Data ultima modifica: 13 Ottobre 2020

“Se molti dei punti toccati dal Dpcm sono certamente utili, altri avranno una efficacia relativa e altri ancora mi lasciano perplessa. Ma la formula magica non c’è e capisco quanto sia difficile coniugare esigenze sanitarie, politiche, sociali e di diritto. Però ci sono dei punti che non sono stati toccati e che invece, per la loro criticità, vale la pena ricordare. Uno di questi è certamente quello dei trasporti. Come ripeto sin da marzo, i trasporti sono un nodo cruciale perché la mascherina non ci può proteggere nelle condizioni di forte assembramento che abbiamo visto nei tram e nelle metropolitane”. E’ il commento, al nuovo Dpcm varato dal Governo, dell’immunologa Antonella Viola ordinaria di Patologia generale del Dipartimento di Scienze Biomediche dell’Università di Padova.  “Durante l’estate, si sarebbe dovuto organizzare il potenziamento del trasporto pubblico, perché era evidente che con la ripresa di scuola e attività lavorative ci saremmo trovati in queste condizioni. Ora è tardi: mancano i mezzi e il personale. Come risolvere il problema? – suggerisce Viola in un post su Facebook – Certamente sarebbe stato utile imporre un aumento del lavoro da casa (smart working). Perché consigliarlo e non regolamentarlo? Sarebbe stato un segnale forte e avrebbe avuto certamente maggiore incisività”. “Poi c’è il discorso scuola superiore e università.
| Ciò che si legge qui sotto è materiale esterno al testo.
Lemma load_bert_weights_copies_witness :
  let self := LukeE2EModel.registry Example.model in
  exists r σ' log',
    LukeBaseModel.load_bert_weights self Example.plain_checkpoint (Example.σ, [])
      = (r, (σ', log')) /\
    σ' 21 = Tensor [2] [3; 4]%R.
Proof.
  intros self.
  destruct (LukeBaseModel.load_bert_weights self Example.plain_checkpoint (Example.σ, []))
    as [r [σ' log']] eqn:Hload.
  exists r, σ', log'. split; [reflexivity|].
  apply (load_bert_weights_copies self Example.plain_checkpoint Example.plain_renamed
           Example.σ σ' [] log' r "embeddings.LayerNorm.weight" 21 (Tensor [2] [3; 4]%R)).
  - reflexivity.
  - exact example_no_scalar.
  - apply list_elem_of_In. run. tauto.
  - reflexivity.
  - reflexivity.
  - intros key' Hin. apply list_elem_of_In in Hin. revert Hin. run. intros Hin.
    repeat (destruct Hin as [Hin|Hin]; [try discriminate Hin|]); [|destruct Hin].
    injection Hin as <-. left. reflexivity.
  - exact Hload.
Defined.

Lemma rename_keys_stable (d : Dict.t tensor) :
  Forall (fun k => LukeBaseModel.new_key k = k) (Dict.keys d) ->
  LukeBaseModel.rename_keys d = Ok d.
Proof.
  unfold LukeBaseModel.rename_keys. generalize (Dict.keys d). intros ks.
  induction 1 as [|k ks Hk _ IH]; [done|].
  cbn [foldl]. cbn [mbind result_bind]. unfold LukeBaseModel.rename at 2.
  rewrite Hk, String.eqb_refl. exact IH.
Qed.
Credo che sia giusto iniziare a discutere della possibilità di utilizzare maggiormente la didattica a distanza in questi contesti – aggiunge Viola – Nel caso dell’università, dove ho esperienza diretta come docente, la didattica a distanza ha funzionato molto bene durante il lockdown e non ci sarebbero problemi di tipo formativo o organizzativo se si decidesse di ricominciare così. E forse anche per gli ultimi 2 anni della scuola superiore si potrebbe aprire una discussione, cercando di capire se per questi ragazzi si può sostituire la lezione frontale con quella a distanza e valutando costi e benefici. Affrontiamo subito questi argomenti – conclude – perché introdurre piccole restrizioni quando è troppo tardi non serve a molto”.